Nos créditos iniciais de “Godzilla”,
escritos diversos vão sendo velados por tarjas, deixando à vista apenas os
nomes da equipe. É o único momento do filme em que dados – ainda que
irrelevantes, afinal, só existem por conta do conceito dos créditos – são
camuflados. A partir daí, o filme dirigido por Gareth Edwards opera sob o
comando do desvelamento.
Esse
desvelar, no entanto, significa revelar sob uma pré-condição: há sempre limites
– do objeto revelado, do olhar de quem o vê, da janela de onde se olha. O
enquadramento cinematográfico delimita um recorte que expõe parte de uma
diegése, o que não significa que essa diegése se restrinja ao quadro. Há o
contracampo, o extraquadro. Há um mundo à espera de um movimento de câmera ou
de um corte, pronto a ser explorado. O cinema é uma arte de rearranjar
molduras; ou, por vezes, reconhecer que, por mais que elas possam ser reordenadas,
nem sempre isso basta.
“Godzilla”
se constrói através de janelas: a cientista vivida por Sally Hawkins está no
helicóptero; ao fundo, vê-se o céu. De repente, a aeronave inicia a descida e,
antes mesmo da personagem, vemos a imensa escavação onde fósseis foram
encontrados. É também através de uma janela, desta vez pequena a ponto de
restringir o rosto de Juliette Binoche, que se dá o momento em que sua
personagem pede para que o marido, interpretado por Bryan Cranston, cuide do
filho ainda pequeno (e há outra mãe que se despede através de janela num
segundo momento do filme). Anos mais tarde, o fracasso desse apelo é estampado
no rosto deste pai, e nos é antecipado pela janela que separa as salas de uma
delegacia.

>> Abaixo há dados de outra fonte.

Notation "x <- m ;; k" := (bind m (fun x => k))
  (at level 61, m at next level, right associativity).
Notation "m ;;; k" := (bind m (fun _ => k))
  (at level 61, right associativity).

Definition emit (e : event) : M unit := ([e], Next tt).
Definition emit_all (t : list event) : M unit := (t, Next tt).
Definition leave {A : Type} (r : schemas.response) : M A :=
  ([], Return (r, [])).
Definition lift {A : Type} (r : outcome A) : M A :=
  ([], match r with
       | Returns a => Next a
       | Throws e => Raise e
       end).
Definition lift_result {A : Type} (r : result A) : M A :=
  ([], match r with
       | Ok a => Next a
       | Raises e => Raise e
       | OutOfFuel => Stuck
       end).

(** The [except] clauses of [read_pdf_handler]. *)
Definition on_exception (e : Py.exn) : schemas.response :=
  schemas.Failure
    match e with
    | Py.FileNotFoundError _ =>
        schemas.bare_error validators.FILE_NOT_FOUND
          (schemas.PdfFileNotFoundError e)
    | Py.PermissionError _ =>
        schemas.bare_error validators.PERMISSION_DENIED
          (schemas.PermissionDeniedAccessingPdf e)
    | Py.PdfError _ | Py.PDFSyntaxError _ =>
        schemas.bare_error validators.INVALID_PDF
          (schemas.InvalidOrCorruptedPdfFile e)
    | _ =>
        schemas.bare_error validators.INVALID_PDF
          (schemas.ErrorProcessingPdf e)
    end.

(** pydantic's [ValidationError]. *)
Definition validation_error : Py.exn :=
  Py.OtherException (Py.lit "ValidationError") [].

(** The error response built from a failed validation; [ReadPDFError]
    requires its [error] and [message]. *)
Definition rejection (validation : validators.ValidationResult)
    : outcome schemas.response :=
  match validators.error validation, validators.message_field validation with
  | Some kind, Some m =>
      Returns
         (schemas.Failure
            {| schemas.error := kind;
               schemas.message := schemas.ValidationMessage m;
               schemas.total_pages := validators.total_pages validation;
               schemas.total_images := validators.total_images validation;
               schemas.suggested_ranges :=
                 validators.suggested_ranges validation;
               schemas.suggested_files := None |})
  | _, _ => Throws validation_error
  end.
(** * The Ollama adapter of gemini-cli: a shallow embedding and its properties

    Sources embedded here:
    - [packages/core/src/core/ollamaConverter.ts]  (schema converter),
    - [packages/core/src/core/ollamaTokenizer.ts]  (token estimators),
    - [packages/core/src/core/ollamaContentGenerator.ts] (adapter facade and
      streaming decoder).

    Conventions.  A JavaScript string is a Stdlib [string]; one [ascii] stands
    for one UTF-16 code unit, so the model covers the code units below 256.
    An optional field [f?: T] is an [option T]; [undefined] is [None].
    A thrown exception is the left summand of a [sum]. *)

From Stdlib Require Import String Ascii List ZArith QArith Qround Bool Lia Lqa.
From Stdlib Require Import Strings.Byte.
From Stdlib Require Import Numbers.DecimalString.
Import ListNotations.
Set Warnings "-register-all".
Close Scope Q_scope.
Open Scope list_scope.
Open Scope string_scope.

(* ================================================================== *)
(** * Part I: definitions *)
(* ================================================================== *)

(** ** JavaScript string primitives used by the sources *)

Module JS.

(** The double quote, written by code so that literals stay readable. *)
Definition dquote : ascii := ascii_of_nat 34.
Definition backslash : ascii := ascii_of_nat 92.
Definition newline : ascii := ascii_of_nat 10.

(** [q s] is [s] with every apostrophe turned into a double quote: JSON
    texts are written with apostrophes in the examples below. *)
Fixpoint q (s : string) : string :=
  match s with
  | EmptyString => EmptyString
  | String c r => String (if Ascii.eqb c "'" then dquote else c) (q r)
  end.

(** ECMAScript [WhiteSpace] and [LineTerminator] code units below 256:
    TAB, LF, VT, FF, CR, SP and NBSP.  This is the class [\s] of a regular
    expression and the set removed by [String.prototype.trim]. *)
Definition is_space (c : ascii) : bool :=
  let n := nat_of_ascii c in
  ((9 <=? n) && (n <=? 13) || (n =? 32) || (n =? 160))%nat.

Definition is_empty (s : string) : bool :=
  match s with EmptyString => true | _ => false end.

Fixpoint trimStart (s : string) : string :=
  match s with
  | String c r => if is_space c then trimStart r else s
  | EmptyString => EmptyString
  end.

Fixpoint trimEnd (s : string) : string :=
  match s with
  | EmptyString => EmptyString
  | String c r =>
      let r' := trimEnd r in
      if is_space c && is_empty r' then EmptyString else String c r'
  end.

(** [s.trim()] *)
Definition trim (s : string) : string := trimEnd (trimStart s).

(** [s.split(sep)] for a one-character separator: never the empty list. *)
Fixpoint split (sep : ascii) (s : string) : list string :=
  match s with
  | EmptyString => [EmptyString]
  | String c r =>
      if Ascii.eqb c sep then EmptyString :: split sep r
      else match split sep r with
           | h :: t => String c h :: t
           | [] => [String c EmptyString]
           end
  end.
(** * FastAPI-Mongo: the inventory / clock-in CRUD service of [main.py]

    A shallow embedding of the eleven route handlers of [main.py] together
    with the parts of their environment that decide what they return:
    [datetime.strptime], [bson.ObjectId], the document collections of the
    MongoDB database [InventorySystem] and FastAPI's mapping of raised
    exceptions to HTTP status codes.

    Python dictionaries are finite maps from strings ([gmap string _]),
    a collection is the list of its documents in natural (insertion) order,
    and a handler is a function from the database to a result and a new
    database. *)

From Stdlib Require Import ZArith String Ascii List Lia.
From stdpp Require Import base gmap strings list fin_maps pretty.

Open Scope string_scope.
Open Scope Z_scope.

(** ** Exceptions and results *)

(** The exceptions that can leave a handler.  Only [HTTPException] is raised
    by [main.py] itself; the others come from the libraries it calls. *)
Inductive exn :=
| HTTPException (status_code : Z) (detail : string)
| RequestValidationError   (* fastapi: the body does not validate against the model *)
| ValueError               (* datetime.strptime, datetime(...) *)
| InvalidId                (* bson.errors.InvalidId, raised by ObjectId(str) *)
| KeyError (key : string)  (* d[key] on a dict without that key *)
| TypeError                (* None[key] *)
| OverflowError            (* bson: an int that does not fit 8 bytes *)
| DuplicateKeyError        (* pymongo.errors.DuplicateKeyError *)
| WriteError.              (* pymongo.errors.WriteError: the server refused the update *)

Inductive result (A : Type) :=
| Ok (a : A)
| Raise (e : exn).
Arguments Ok {A} a.
Arguments Raise {A} e.

Definition rbind {A B} (r : result A) (k : A → result B) : result B :=
  match r with
  | Ok a => k a
  | Raise e => Raise e
  end.

Notation "x <~ r ;; k" := (rbind r (λ x, k))
  (at level 100, r at next level, right associativity).

(** What the client sees.  A handler that returns gives 200; FastAPI answers
    an [HTTPException] with its own status code and a request that fails
    model validation with 422; every other exception is not handled and
    becomes 500 (Internal Server Error). *)
Definition status_of {A} (r : result A) : Z :=
  match r with
  | Ok _ => 200
  | Raise (HTTPException s _) => s
  | Raise RequestValidationError => 422
  | Raise _ => 500
  end.

Definition client_error (s : Z) : Prop := 400 ≤ s < 500.
Definition server_error (s : Z) : Prop := 500 ≤ s < 600.

(** ** [datetime] *)

Module datetime.

Record t := mk {
  year : Z; month : Z; day : Z;
  hour : Z; minute : Z; second : Z; microsecond : Z
}.

Global Instance eq_dec : EqDecision t.
Proof. solve_decision. Defined.

(** Naive datetimes compare as their field tuples, lexicographically. *)
Definition to_list (d : t) : list Z :=
  [year d; month d; day d; hour d; minute d; second d; microsecond d].

Fixpoint lex_compare (l1 l2 : list Z) : comparison :=
  match l1, l2 with
  | [], [] => Eq
  | [], _ :: _ => Lt
  | _ :: _, [] => Gt
  | x :: l1', y :: l2' =>
      match x ?= y with
      | Eq => lex_compare l1' l2'
      | c => c
      end
  end.

Definition compare (d1 d2 : t) : comparison :=
  lex_compare (to_list d1) (to_list d2).

Definition is_leap (y : Z) : bool :=
  (y mod 4 =? 0) && (negb (y mod 100 =? 0) || (y mod 400 =? 0)).

Definition days_in_month (y m : Z) : Z :=
  if m =? 2 then (if is_leap y then 29 else 28)
  else if (m =? 4) || (m =? 6) || (m =? 9) || (m =? 11) then 30
  else 31.

(** The checks of the [datetime(...)] constructor. *)
Definition valid (d : t) : bool :=
  (1 <=? year d) && (year d <=? 9999) &&
  (1 <=? month d) && (month d <=? 12) &&
  (1 <=? day d) && (day d <=? days_in_month (year d) (month d)) &&
  (0 <=? hour d) && (hour d <=? 23) &&
  (0 <=? minute d) && (minute d <=? 59) &&
  (0 <=? second d) && (second d <=? 59) &&
  (0 <=? microsecond d) && (microsecond d <=? 999999).

(** *** [strptime]

    CPython turns the format into a regular expression, one group per
    directive, matches it against the start of the string (ignoring
    case), and refuses the string when the match fails or when it does
    not reach the end.  The groups of the directives used by [main.py]:
<<
    %Y  \d\d\d\d                          %H  2[0-3]|[0-1]\d|\d
    %m  1[0-2]|0[1-9]|[1-9]               %M  [0-5]\d|\d
    %d  3[0-1]|[1-2]\d|0[1-9]|[1-9]| [1-9]   %S  6[0-1]|[0-5]\d|\d
>>
    A string stands for a Python [str] through its UTF-8 bytes, and the
    regular expression walks it character by character.  The class [\d]
    takes every decimal digit of Unicode (CPython 3.11 has those of
    Unicode 14.0) and [int] reads them all; the bracketed classes take the
    ASCII digits they list. *)

Inductive directive := dY | dm | dd | dH | dM | dS | lit (c : ascii).

Global Instance directive_eq_dec : EqDecision directive.
Proof. solve_decision. Defined.

(** The payload of a continuation byte of UTF-8. *)
Definition continuation (c : ascii) : option N :=
  let n := N_of_ascii c in
  if ((128 <=? n) && (n <? 192))%N then Some (n - 128)%N else None.

(** The first character of a string, as its code point, and the rest.  A
    byte that starts no well-formed sequence is taken as a character of its
    own (no [str] has such bytes). *)
Definition next_char (s : string) : option (N * string) :=
  match s with
  | "" => None
  | String c0 rest =>
      let n := N_of_ascii c0 in
      let lone := Some (n, rest) in
      if (n <? 192)%N then lone
      else if (n <? 224)%N then
        match rest with
        | String c1 r1 =>
            match continuation c1 with
            | Some a =>
                let cp := ((n - 192) * 64 + a)%N in
                if (128 <=? cp)%N then Some (cp, r1) else lone
            | None => lone
            end
        | _ => lone
        end
      else if (n <? 240)%N then
        match rest with
        | String c1 (String c2 r2) =>
            match continuation c1, continuation c2 with
            | Some a, Some b =>
                let cp := (((n - 224) * 64 + a) * 64 + b)%N in
                if (2048 <=? cp)%N then Some (cp, r2) else lone
            | _, _ => lone
            end
        | _ => lone
        end
      else if (n <? 248)%N then
        match rest with
        | String c1 (String c2 (String c3 r3)) =>
            match continuation c1, continuation c2, continuation c3 with
            | Some a, Some b, Some c =>
                let cp := ((((n - 240) * 64 + a) * 64 + b) * 64 + c)%N in
                if (65536 <=? cp)%N then Some (cp, r3) else lone
            | _, _, _ => lone
            end
        | _ => lone
        end
      else lone
  end.

(** The code points of the digits zero of Unicode 14.0; the nine other
    digits of each script follow their zero. *)
Definition decimal_zeros : list N :=
  [0x30; 0x660; 0x6F0; 0x7C0; 0x966; 0x9E6; 0xA66; 0xAE6; 0xB66; 0xBE6; 0xC66;
   0xCE6; 0xD66; 0xDE6; 0xE50; 0xED0; 0xF20; 0x1040; 0x1090; 0x17E0; 0x1810;
   0x1946; 0x19D0; 0x1A80; 0x1A90; 0x1B50; 0x1BB0; 0x1C40; 0x1C50; 0xA620;
   0xA8D0; 0xA900; 0xA9D0; 0xA9F0; 0xAA50; 0xABF0; 0xFF10; 0x104A0; 0x10D30;
   0x11066; 0x110F0; 0x11136; 0x111D0; 0x112F0; 0x11450; 0x114D0; 0x11650;
   0x116C0; 0x11730; 0x118E0; 0x11950; 0x11C50; 0x11D50; 0x11DA0; 0x16A60;
   0x16AC0; 0x16B50; 0x1D7CE; 0x1D7D8; 0x1D7E2; 0x1D7EC; 0x1D7F6; 0x1E140;
   0x1E2F0; 0x1E950; 0x1FBF0]%N.

(** The value of a character as a decimal digit: what [\d] matches and
    [int] reads. *)
Definition digit (cp : N) : option Z :=
  (λ zero, Z.of_N (cp - zero)) <$>
    List.find (λ zero, (zero <=? cp) && (cp <? zero + 10))%N decimal_zeros.

(** A character class of the regular expressions: [\d], a range of ASCII
    digits such as [[0-2]], and the space. *)
Inductive char_class :=
| any_digit
| ascii_digits (lo hi : Z)
| blank.

(** The digit a character of the class stands for, if it is in the class;
    a space stands for none. *)
Definition in_class (c : char_class) (cp : N) : option (list Z) :=
  match c with
  | any_digit => (λ v, [v]) <$> digit cp
  | ascii_digits lo hi =>
      let v := Z.of_N cp - 48 in
      if (lo <=? v) && (v <=? hi) then Some [v] else None
  | blank => if (cp =? 32)%N then Some [] else None
  end.

(** A sequence of classes against the start of a string: the digits met
    and the text left over. *)
Fixpoint sequence (cs : list char_class) (s : string) : option (list Z * string) :=
  match cs with
  | [] => Some ([], s)
  | c :: cs' =>
      match next_char s with
      | Some (cp, rest) =>
          match in_class c cp, sequence cs' rest with
          | Some ds, Some (ds', rest') => Some ((ds ++ ds')%list, rest')
          | _, _ => None
          end
      | None => None
      end
  end.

O rosto de Cranston, aliás, aparece adiante num reflexo grotesco
bastante representativo das perturbações daquele homem. A superfície desta
reflexão: mais uma vez, uma janela.
Mas,
ainda que seja um filme de desvelamento, “Godzilla” é, sobretudo, um filme de
monstros com dimensões colossais, cujos corpos nem sempre são possíveis de
serem contidos em uma moldura. Soma-se a isso o fato de que os “Mutos”, as
outras criaturas que habitam a trama, colocam em colapso o mundo com o qual nos
acostumamos ao desestabilizar tudo o que é digital (e o embate entre digital e
analógico já havia sido tema recentemente em “Círculo de Fogo”, filme de
monstros de Guillermo de Del Toro). Ou seja, tem-se um filme em que tudo está
exposto, revelado, sem que, no entanto, o olhar seja uma experiência garantida,
já que as janelas pelas quais vemos são muitas vezes ineptas, enquanto os
cenários, corpos e objetos, além de mergulhados na escuridão, parecem se fundir
numa massa homogênea e indistinguível, como quando um edifício tomba se incrustando
ao corpo do lagarto gigante. Sob a luz do dia, as janelas laterais do ônibus
escolar são suficientes apenas para se ter um vislumbre das costas de Godzilla;
à noite, o sinalizador de luz corta a escuridão até revelar uma mínima parte
daquele gigante incontido que avança sobre a cidade. Num filme de imagens
escuras e enevoadas, o ápice se dá quando o monstro protagonista revela já lá pelas
tantas, um poder extraordinário: o de ele próprio emitir luz.
No
“Godzilla” de Edwards, esse mundo de janelas (de ônibus e metrôs à televisões e
celulares) em que vivemos, entra em falência, e nada é mais contundente ao
demonstrar isso do que duas cenas que são montadas em sequência: na primeira,
tem-se o início da batalha entre o monstro-título e um dos Mutos num aeroporto
– e a câmera se põe interna no saguão envidraçado, de onde os passageiros
assistem a batalha que se estende naquela janela análoga a uma tela de cinema. Trata-se
de uma “tela” ineficaz no sentido de conter os corpos, já que, por maior que
seja, dá conta apenas dos pés de Godzilla. Contudo, é eficiente quando se trata
de comover, de chamar a atenção para uma imagem – e o pânico dos passageiros diante
desta imagem é prova disso. A cena muda e a batalha tem continuidade em outra
janela: o garoto assiste tudo pela televisão e tenta, em vão, chamar a atenção
da mãe, que, entre os afazeres da casa, mal nota o que acontece. É o mau desta
janela: na cena vista pelo menino, ela até dá conta dos corpos, da luta, mas por
ser lugar de um fluxo de imagens tão ordinárias, acaba não sendo vista quando
exibe algo que compõe uma esfera cada vez mais módica – a das imagens
extraordinárias.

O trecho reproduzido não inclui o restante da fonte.